**The task**: Could you show each line of the records that contains the word "tick"?

(Stored data)
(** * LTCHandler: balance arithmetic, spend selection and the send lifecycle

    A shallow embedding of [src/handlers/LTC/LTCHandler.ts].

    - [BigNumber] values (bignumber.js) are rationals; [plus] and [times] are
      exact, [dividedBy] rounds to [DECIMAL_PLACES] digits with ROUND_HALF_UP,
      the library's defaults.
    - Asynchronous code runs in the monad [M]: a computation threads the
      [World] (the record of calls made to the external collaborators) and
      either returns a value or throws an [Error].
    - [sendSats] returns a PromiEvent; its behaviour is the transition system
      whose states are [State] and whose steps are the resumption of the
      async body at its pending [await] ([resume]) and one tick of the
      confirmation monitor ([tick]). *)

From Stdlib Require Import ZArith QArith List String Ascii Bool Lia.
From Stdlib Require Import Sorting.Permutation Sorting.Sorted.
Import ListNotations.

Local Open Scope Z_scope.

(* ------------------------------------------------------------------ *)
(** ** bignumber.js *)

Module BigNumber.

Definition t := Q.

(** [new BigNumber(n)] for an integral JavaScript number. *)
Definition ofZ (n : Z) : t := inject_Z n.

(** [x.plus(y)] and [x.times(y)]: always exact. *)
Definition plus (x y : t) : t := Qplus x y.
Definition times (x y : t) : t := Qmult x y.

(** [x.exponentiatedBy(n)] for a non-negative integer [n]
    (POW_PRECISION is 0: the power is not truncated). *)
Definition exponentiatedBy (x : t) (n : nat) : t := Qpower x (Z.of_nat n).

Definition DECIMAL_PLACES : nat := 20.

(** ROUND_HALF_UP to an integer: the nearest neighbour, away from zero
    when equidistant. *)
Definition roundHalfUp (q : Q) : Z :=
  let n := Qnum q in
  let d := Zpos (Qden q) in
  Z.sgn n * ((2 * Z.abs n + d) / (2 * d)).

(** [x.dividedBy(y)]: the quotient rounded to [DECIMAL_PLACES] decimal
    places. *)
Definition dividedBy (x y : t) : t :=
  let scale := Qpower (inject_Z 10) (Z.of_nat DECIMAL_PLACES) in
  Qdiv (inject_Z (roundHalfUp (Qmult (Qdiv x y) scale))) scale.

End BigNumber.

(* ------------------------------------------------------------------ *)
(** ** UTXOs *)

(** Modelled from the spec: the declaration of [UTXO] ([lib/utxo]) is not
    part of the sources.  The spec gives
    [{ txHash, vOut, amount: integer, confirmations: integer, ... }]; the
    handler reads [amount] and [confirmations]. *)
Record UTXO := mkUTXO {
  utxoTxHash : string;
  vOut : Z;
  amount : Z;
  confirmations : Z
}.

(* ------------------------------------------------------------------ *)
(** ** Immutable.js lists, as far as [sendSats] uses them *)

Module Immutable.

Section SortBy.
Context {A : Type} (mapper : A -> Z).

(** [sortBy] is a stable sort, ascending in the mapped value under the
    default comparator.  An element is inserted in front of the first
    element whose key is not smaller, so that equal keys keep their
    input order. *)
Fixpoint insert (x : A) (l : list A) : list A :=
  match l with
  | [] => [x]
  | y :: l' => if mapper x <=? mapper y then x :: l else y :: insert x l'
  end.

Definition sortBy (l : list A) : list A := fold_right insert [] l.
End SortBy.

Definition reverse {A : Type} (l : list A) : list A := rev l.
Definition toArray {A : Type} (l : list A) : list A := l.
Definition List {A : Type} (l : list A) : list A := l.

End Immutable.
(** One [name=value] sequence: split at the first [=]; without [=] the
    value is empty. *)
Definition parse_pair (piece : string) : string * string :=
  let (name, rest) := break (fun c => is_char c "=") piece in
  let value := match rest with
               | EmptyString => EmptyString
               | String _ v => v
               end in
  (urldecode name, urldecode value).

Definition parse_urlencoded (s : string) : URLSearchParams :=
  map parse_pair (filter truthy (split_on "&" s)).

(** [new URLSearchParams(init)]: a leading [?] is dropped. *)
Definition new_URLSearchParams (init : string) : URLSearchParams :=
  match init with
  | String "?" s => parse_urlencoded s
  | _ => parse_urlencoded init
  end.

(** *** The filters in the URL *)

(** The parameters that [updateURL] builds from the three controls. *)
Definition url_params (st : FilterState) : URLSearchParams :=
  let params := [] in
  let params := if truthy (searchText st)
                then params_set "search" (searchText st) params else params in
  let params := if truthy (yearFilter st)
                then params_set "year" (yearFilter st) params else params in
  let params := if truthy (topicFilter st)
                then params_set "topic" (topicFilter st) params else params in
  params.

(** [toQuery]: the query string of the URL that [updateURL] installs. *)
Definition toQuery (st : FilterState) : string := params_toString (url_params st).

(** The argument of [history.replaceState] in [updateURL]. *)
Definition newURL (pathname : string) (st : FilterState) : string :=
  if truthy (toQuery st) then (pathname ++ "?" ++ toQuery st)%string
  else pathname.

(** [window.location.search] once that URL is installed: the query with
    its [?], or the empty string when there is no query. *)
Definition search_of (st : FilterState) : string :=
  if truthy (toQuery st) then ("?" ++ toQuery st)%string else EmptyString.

**Result below**:
      async body at its pending [await] ([resume]) and one tick of the
      confirmation monitor ([tick]). *)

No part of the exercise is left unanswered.